Switching genes off and on
By understanding the operator, promoter, and gene regulator, we can see how the gene for lactase can be switched on only when needed. The famous is example is that in prokaryotes, the gene to make lactase is switched on only when lactose is present. This was found through studying the gene that makes lactase in prokaryotes (the gene is called lac operon).
1) Lactose is not present:
- Gene regulator synthesises the repressor.
- Repressor binds to the operator, next to the promoter
- The promoter is blocked by the repressor, and RNA polymerase cannot bind to it
- Transcription is blocked
- No lactase is synthesised (as it is not needed)
2) Lactose is present:
- Gene regulator synthesises the repressor
- The repressor binds to lactose, inactivating the repressor
- The repressor can no longer bind to the operator
- The promoter site is no longer blocked by the repressor
- RNA polymerase may bind to the promoter
- Transcription occurs
- Lactase is synthesised (as it is needed).
watch the images in this youtube video of a slide presentation to get a visual explanation of this.
Epigenetics – or how the environment can influence gene expression
There are several mechanisms known for how environmental factors can affect gene expression.
We will study:
- methylation (when a methyl group binds to histones, de-activating a gene)
- acetylation (when an acetyl group binds to histones, increasing transcription)
In eukaryotes, DNA is associated with histone proteins, in that the DNA is coiled around histone proteins to form nucleosomes. Modification of the histones can make it easier or harder for the DNA to uncoil, which is necessary for transcription to occur.
Memory trigger: Methylation is Minimising to gene expression. Acetylation is Activating
Methylation is considered to be highly important. A methyl group (CH3), binds to the histone ‘tail – end of the protein molecule’, causing it to change and make uncoiling the DNA more difficult. This effectively reduces transcription by switching off the genes that have been methylated.
Skill: review slides 17-20 in the powerpoint below to practice analysing methylation patterns in chromosomes
note hypomethylated means less methylated than before while hypermethylated means more methylated than before.
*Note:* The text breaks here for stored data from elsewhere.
(* ===== verification/VpmapMap.v ===== *)
(** * Page tables: mapping, translation, permissions *)

From stdpp Require Import prelude list gmap.
From Stdlib Require Import ZArith Lia.
From S2P Require Import Prelude Mmu DList ObjAlloc PageAlloc Vpmap VpmapInv VpmapSpec.

(** ** The abstract view of an address space

    A page number translates to a frame and permission bits. *)
Definition xlate (A : gmap Z Z) (q : Z) : option (Z * Z) :=
  match A !! q with
  | Some w => if present w then Some (ENTRY_ADDR w, Z.land w 6) else None
  | None => None
  end.

(** The pages of a range of [n] pages that starts at page [q0], with the
    number of the page in the range. *)
Definition in_range (q0 n q : Z) : bool := (0 <=? q) && (q <? 2 ^ 36) && ((q - q0) mod 2 ^ 36 <? n).

(** The first [m] pages from [q0] are mapped to the frames from [pa] with the
    flags [fl]; the other entries are those of [A]. *)
Definition mapped_upto (A : gmap Z Z) (q0 pa fl m : Z) (A' : gmap Z Z) : Prop :=
  forall q, A' !! q = if in_range q0 m q then Some (pa + (q - q0) mod 2 ^ 36 * 4096 + fl) else A !! q.

(** The tables on the paths of the [n] pages from [v]. *)
Definition on_paths (v n : Z) (x : Z * Z) : Prop :=
  exists i, 0 <= i < n /\ x.2 = path (u64 (v + i * 4096)) x.1.

Lemma vpn_step v i : 0 <= v -> 0 <= i -> v + i * 4096 < 2 ^ 64 ->
  vpn (v + i * 4096) = (vpn v + i) mod 2 ^ 36.
Proof. intros. unfold vpn. rewrite Z.div_add by lia. by rewrite Z.add_mod_idemp_l. Qed.

Lemma range_pos q0 i : 0 <= q0 < 2 ^ 36 -> 0 <= i < 2 ^ 36 ->
  ((q0 + i) mod 2 ^ 36 - q0) mod 2 ^ 36 = i.
Proof.
  intros Hq Hi. rewrite Zminus_mod_idemp_l. replace (q0 + i - q0) with i by lia. by apply Z.mod_small.
Qed.

Lemma range_unique q0 q i : 0 <= q0 < 2 ^ 36 -> 0 <= q < 2 ^ 36 ->
  (q - q0) mod 2 ^ 36 = i -> q = (q0 + i) mod 2 ^ 36.
Proof.
  intros H0 Hq <-. rewrite Z.add_mod_idemp_r by lia. replace (q0 + (q - q0)) with q by lia.
  by rewrite Z.mod_small.
Qed.

Lemma in_range_succ q0 m q : 0 <= q0 < 2 ^ 36 -> 0 <= m < 2 ^ 36 ->
  in_range q0 (m + 1) q = in_range q0 m q || (q =? (q0 + m) mod 2 ^ 36).
Proof.
  intros H0 Hm. unfold in_range. pose proof (Z.mod_pos_bound (q0 + m) (2 ^ 36)).
  destruct (Z.eqb_spec q ((q0 + m) mod 2 ^ 36)) as [->|Hne].
  - rewrite range_pos by lia. rewrite orb_true_r. lia.
  - rewrite orb_false_r. destruct ((0 <=? q) && (q <? 2 ^ 36)) eqn:E; [|done].
    apply andb_true_iff in E as [?%Z.leb_le ?%Z.ltb_lt]. simpl.
    destruct (Z.eq_dec ((q - q0) mod 2 ^ 36) m) as [E2|]; [by apply range_unique in E2|lia].
Qed.

Lemma in_range_at q0 m : 0 <= q0 < 2 ^ 36 -> 0 <= m < 2 ^ 36 ->
  in_range q0 m ((q0 + m) mod 2 ^ 36) = false.
Proof.
  intros H0 Hm. unfold in_range. pose proof (Z.mod_pos_bound (q0 + m) (2 ^ 36)).
  rewrite range_pos by lia. lia.
Qed.

Lemma mapped_step A q0 pa fl m A' : 0 <= q0 < 2 ^ 36 -> 0 <= m < 2 ^ 36 ->
  pa + m * 4096 + fl <> 0 -> mapped_upto A q0 pa fl m A' ->
  mapped_upto A q0 pa fl (m + 1) (put ((q0 + m) mod 2 ^ 36) (pa + m * 4096 + fl) A').
Proof.
  intros H0 Hm Hnz HA q. rewrite lookup_put, in_range_succ by done.
  case_decide as E; [subst q|].
  - rewrite Z.eqb_refl, orb_true_r, range_pos by lia. by destruct (Z.eqb_spec (pa + m * 4096 + fl) 0).
  - rewrite HA. apply Z.eqb_neq in E. by rewrite E, orb_false_r.
Qed.

Lemma perm_bits perm : 0 <= memperm_to_pteperm perm < 8 /\ Z.even (memperm_to_pteperm perm) = true /\
  Z.land (memperm_to_pteperm perm) 6 = memperm_to_pteperm perm.
Proof. by destruct perm. Qed.

(** The word [map_pages] and [vpmap_copy] store. *)
Lemma pte_word pa perm : 0 <= pa < 2 ^ 51 -> pa mod 4096 = 0 ->
  Z.lor (Z.lor (PPN pa) PTE_P) (memperm_to_pteperm perm) = pa + (1 + memperm_to_pteperm perm).
Proof.
  intros Hp Hm. rewrite PPN_ENTRY_ADDR. replace pa with (pa + 0) at 1 by lia.
  rewrite entry_addr_flags by lia. rewrite <- Z.lor_assoc.
  replace (Z.lor PTE_P (memperm_to_pteperm perm)) with (1 + memperm_to_pteperm perm) by (by destruct perm).
  apply lor_frame; [done|]. pose proof (perm_bits perm). lia.
Qed.

Lemma xlate_word A q pa perm : 0 <= pa < 2 ^ 51 -> pa mod 4096 = 0 ->
  A !! q = Some (pa + (1 + memperm_to_pteperm perm)) ->
  xlate A q = Some (pa, memperm_to_pteperm perm).
Proof.
  intros Hp Hm HA. unfold xlate. rewrite HA, entry_present by done.
  pose proof (perm_bits perm) as (? & Hev & _).
  replace (Z.odd (1 + memperm_to_pteperm perm)) with true by (by destruct perm).
  rewrite entry_addr_flags by lia. f_equal. f_equal.
  rewrite <- (lor_frame pa) by lia. rewrite Z.land_lor_distr_l.
  replace (Z.land (1 + memperm_to_pteperm perm) 6) with (memperm_to_pteperm perm) by (by destruct perm).
  replace (Z.land pa 6) with 0; [done|].
  pose proof (Z.land_ones pa 12 ltac:(lia)) as E. change (2 ^ 12) with 4096 in E. rewrite Hm in E.
  change 6 with (Z.land (Z.ones 12) 6). by rewrite Z.land_assoc, E.
Qed.

Section spec.
Context {P O : Type} `{!PageAlloc P, !ObjAlloc O}.
Implicit Types s : vst P O.

(** ** Page entries *)

Lemma wp_load_leaf r T A H s v a (Q : Z -> vst P O -> Prop) :
  vspace r T A H s -> slot_of T v a -> Q (default 0 (A !! vpn v)) s -> wp (load64 a) Q s.
Proof.
  intros V (f & Hf & ->) HQ. pose proof (vs_tables _ _ _ _ _ V) as TB.
  pose proof (Z.mod_pos_bound (vpn v) 512). destruct (tb_word _ _ _ TB f _ (vpn v mod 512) Hf) as [w Hw]; [lia|].
  destruct (tb_ok _ _ _ TB _ _ _ Hf) as (_ & Hfa & _). eapply wp_load64; [done|lia|exact Hw|].
  assert (Hl : leaf T (v_frames s) (vpn v) w) by (by exists f).
  destruct (A !! vpn v) as [w'|] eqn:E; simpl in HQ.
  - apply (vs_space _ _ _ _ _ V) in E as (_ & (g & Hg & Hw') & _).
    rewrite (tb_inj _ _ _ TB _ _ _ Hf Hg) in Hw. congruence.
  - destruct (Z.eq_dec w 0) as [->|Hne]; [done|]. pose proof (vpn_bound v) as Hb.
    pose proof (proj2 (vs_space _ _ _ _ _ V (vpn v) w) (conj Hb (conj Hl Hne))). congruence.
Qed.

Lemma wp_store_leaf (U : Z * Z -> Prop) r T A H s v a w :
  U (0, path v 0) -> vspace r T A H s -> slot_of T v a ->
  wp (store64 a w) (fun _ s' => vspace r T (put (vpn v) w A) H s' /\ grow U T H s T H s' /\
    v_pages s' = v_pages s) s.
Proof.
  intros HU V (f & Hf & ->). pose proof (vs_tables _ _ _ _ _ V) as TB.
  destruct (path_levels v) as (E0 & _). rewrite E0 in HU.
  pose proof (Z.mod_pos_bound (vpn v) 512). destruct (tb_word _ _ _ TB f _ (vpn v mod 512) Hf) as [w0 Hw]; [lia|].
  destruct (tb_ok _ _ _ TB _ _ _ Hf) as (_ & Hfa & _). eapply wp_store64; [done|lia|exact Hw|].
  split; [split|split; [split|done]]; simpl; try done.
  - eapply tables_set_leaf; [done..|lia].
  - eapply space_set_leaf; [done|apply V|apply vpn_bound|done|done].
  - apply V.
  - by apply V.
  - congruence.
  - congruence.
  - intros g Hg _. unfold set_word. rewrite lookup_alter, decide_False; [done|].
    intros <-. by eapply Hg.
Qed.

Lemma grow_mono (U U' : Z * Z -> Prop) T H s T' H' s' :
  (forall x, U x -> U' x) -> grow U T H s T' H' s' -> grow U' T H s T' H' s'.
Proof.
  intros HU G. split; try apply G. intros f Hf. apply G. intros x Hx Ux. by apply (Hf x), HU.
Qed.

(** ** map_pages *)

(** One page of the loop of map_pages: page [m] of the range. *)
Lemma wp_map_page r T A H s v pa n perm m :
  vspace r T A H s -> 0 <= v -> 0 <= m < n -> n <= 2 ^ 36 -> v + n * 4096 <= 2 ^ 64 ->
  0 <= pa -> pa mod 4096 = 0 -> pa + n * 4096 <= 2 ^ 51 ->
  forall A1, mapped_upto A1 (vpn v) pa (1 + memperm_to_pteperm perm) m A ->
  wp (pte <- find_pte (KMAP_P2V r) (v + m * 4096) true;;
      if pte =? NULL then ret (inr ERR_VPMAP_MAP)
      else store64 pte (Z.lor (Z.lor (PPN (pa + m * 4096)) PTE_P) (memperm_to_pteperm perm));;
           ret (inl (u64 (v + m * 4096 + pg_size), u64 (pa + m * 4096 + pg_size))))
    (fun (x : (Z * Z) + Z) s' => exists T' H' A',
       vspace r T' A' H' s' /\ grow (on_paths v n) T H s T' H' s' /\
       match x with
       | inl y => y = (u64 (v + (m + 1) * 4096), pa + (m + 1) * 4096) /\
                  mapped_upto A1 (vpn v) pa (1 + memperm_to_pteperm perm) (m + 1) A'
       | inr e => e = ERR_VPMAP_MAP /\ A' = A
       end) s.
Proof.
  intros V Hv0 Hm Hn Hve Hp0 Hpm Hpe A1 HA.
  assert (HU : forall k, 0 <= k <= 3 -> on_paths v n (k, path (v + m * 4096) k)).
  { intros k _. exists m. split; [lia|]. simpl. by rewrite wrapu_small by lia. }
  wp_step. eapply wp_mono; [by apply (wp_find_pte_alloc (on_paths v n))|].
  intros a s2 (T2 & H2 & V2 & G2 & [->|[Hne Hsl]]); [simpl; wp_step; by exists T2, H2, A|].
  apply Z.eqb_neq in Hne. rewrite Hne. wp_step. rewrite pte_word; [|lia|rewrite Z.mod_add by lia; done].
  eapply wp_mono; [apply (wp_store_leaf (on_paths v n)); [apply HU; lia|done..]|].
  intros [] s3 (V3 & G3 & _). wp_step. eexists T2, H2, _. split; [exact V3|].
  split; [by eapply grow_trans|]. unfold pg_size, PG_SIZE. split.
  - f_equal; [f_equal; lia|]. rewrite wrapu_small; lia.
  - rewrite vpn_step by lia. pose proof (perm_bits perm) as (? & ? & _).
    apply mapped_step; [apply vpn_bound|lia|lia|done].
Qed.

Lemma mapped_none A q0 pa fl : mapped_upto A q0 pa fl 0 A.
Proof.
  intros q. unfold in_range. pose proof (Z.mod_pos_bound (q - q0) (2 ^ 36)).
  replace ((q - q0) mod 2 ^ 36 <? 0) with false by lia. by rewrite andb_false_r.
Qed.

Lemma round_aligned x : 0 <= x < 2 ^ 64 -> x mod 4096 = 0 -> pg_round_down x = x.
Proof. intros ? Hx. rewrite pg_round_down_spec by lia. unfold PG_SIZE. pose proof (Z.div_mod x 4096). lia. Qed.

Lemma wrap_aligned x : x mod 4096 = 0 -> u64 x mod 4096 = 0.
Proof. intros Hx. unfold wrapu. by rewrite Z.mod_mod_divide by (by exists (2 ^ 52)). Qed.

(** The loop ends at the end of the range, also when that is address 0. *)
Lemma loop_end v n m : 0 <= v -> 0 <= m <= n -> 0 < n <= 2 ^ 36 -> v + n * 4096 <= 2 ^ 64 ->
  (u64 (v + m * 4096) =? u64 (v + n * 4096)) = (m =? n).
Proof.
  intros Hv Hm Hn Hve. destruct (Z.eqb_spec m n) as [->|Hne]; [apply Z.eqb_refl|]. apply Z.eqb_neq.
  rewrite (wrapu_small 64 (v + m * 4096)) by lia. unfold wrapu. intros E.
  destruct (Z.eq_dec (v + n * 4096) (2 ^ 64)) as [E2|]; [rewrite E2, Z.mod_same in E by lia; lia|].
  rewrite Z.mod_small in E by lia. lia.
Qed.

Lemma wp_map_pages r T A H s v pa n perm :
  vspace r T A H s -> 0 <= v -> v mod 4096 = 0 -> 0 < n <= 2 ^ 36 -> v + n * 4096 <= 2 ^ 64 ->
  0 <= pa -> pa mod 4096 = 0 -> pa + n * 4096 <= 2 ^ 51 ->
  wp (map_pages (KMAP_P2V r) v pa (n * 4096) (memperm_to_pteperm perm)) (fun e s' => exists T' H' A' m,
     vspace r T' A' H' s' /\ grow (on_paths v n) T H s T' H' s' /\
     mapped_upto A (vpn v) pa (1 + memperm_to_pteperm perm) m A' /\
     ((e = ERR_OK /\ m = n) \/ (e = ERR_VPMAP_MAP /\ 0 <= m < n))) s.
Proof.
  intros V Hv0 Hvm Hn Hve Hp0 Hpm Hpe. pose proof (tb_root _ _ _ (vs_tables _ _ _ _ _ V)) as Hr.
  destruct (tb_ok _ _ _ (vs_tables _ _ _ _ _ V) _ _ _ Hr) as (_ & Hra & _).
  unfold map_pages. wp_step. wp_step; [by apply P2V_nonnull|]. cbv zeta.
  rewrite (round_aligned v), (round_aligned pa) by (done || lia).
  rewrite round_aligned; [|by apply wrapu_bound|by apply wrap_aligned; rewrite Z.mod_add by lia].
  apply (wp_loop_ghost _ _ (fun k '(x, y) s' => exists m T' H' A',
    k = Z.to_nat (n - m) /\ 0 <= m <= n /\ x = u64 (v + m * 4096) /\ y = pa + m * 4096 /\
    vspace r T' A' H' s' /\ grow (on_paths v n) T H s T' H' s' /\
    mapped_upto A (vpn v) pa (1 + memperm_to_pteperm perm) m A') _ (Z.to_nat n)).
  - intros k [x y] s1 (m & T1 & H1 & A1 & -> & Hm & -> & -> & V1 & G1 & HA1).
    rewrite loop_end by done. destruct (Z.eqb_spec m n) as [->|Hmn].
    { wp_step. exists T1, H1, A1, n. do 3 (split; [done|]). by left. }
    rewrite (wrapu_small 64 (v + m * 4096)) by lia.
    eapply wp_mono; [apply (wp_map_page r T1 A1 H1 s1 v pa n perm m) with (A1 := A); done || lia|].
    intros [x|e] s2 (T2 & H2 & A2 & V2 & G2 & Hx).
    + destruct Hx as [-> HA2]. exists (Z.to_nat (n - (m + 1))). split; [lia|].
      exists (m + 1), T2, H2, A2. do 2 (split; [done || lia|]). do 3 (split; [done|]).
      split; [by eapply grow_trans|done].
    + destruct Hx as [-> ->]. exists T2, H2, A1, m. split; [done|]. split; [by eapply grow_trans|].
      split; [done|]. right. split; [done|lia].
  - exists 0, T, H, A. split; [f_equal; lia|]. split; [lia|]. split; [by rewrite Z.add_0_r, wrapu_small by lia|].
    split; [lia|]. split; [done|]. split; [apply grow_refl|apply mapped_none].
  - unfold wrapu, pg_size, PG_SIZE. rewrite Zminus_mod_idemp_l, Z.mod_small by lia.
    replace (v + n * 4096 - v) with (n * 4096) by lia. rewrite Z.div_mul by lia. lia.
Qed.
End spec.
task review the DBQ on p.358 in the oxford book
2. Acetylation is the binding of an acetyl group (CH3CO) to a histone ‘tail’. Unlike methylation, this causes activation of the gene as it makes it easier to unwind the DNA.
Shocking fact: During your life, methylation and acetylation processes resulting from your lifestyle will enhance and repress the function of various genes in your body cells. Scientists have found evidence that 1% of those changes will actually be passed on to your offspring. In other words, some environmental effects can be inherited.
A study based in highland Kenya found that mothers who moved to high altitudes, before giving birth gave birth to babies who already had the elevated haemoglobin levels that they had acquired as their bodies adapted to the reduced oxygen levels in the lower pressure atmosphere.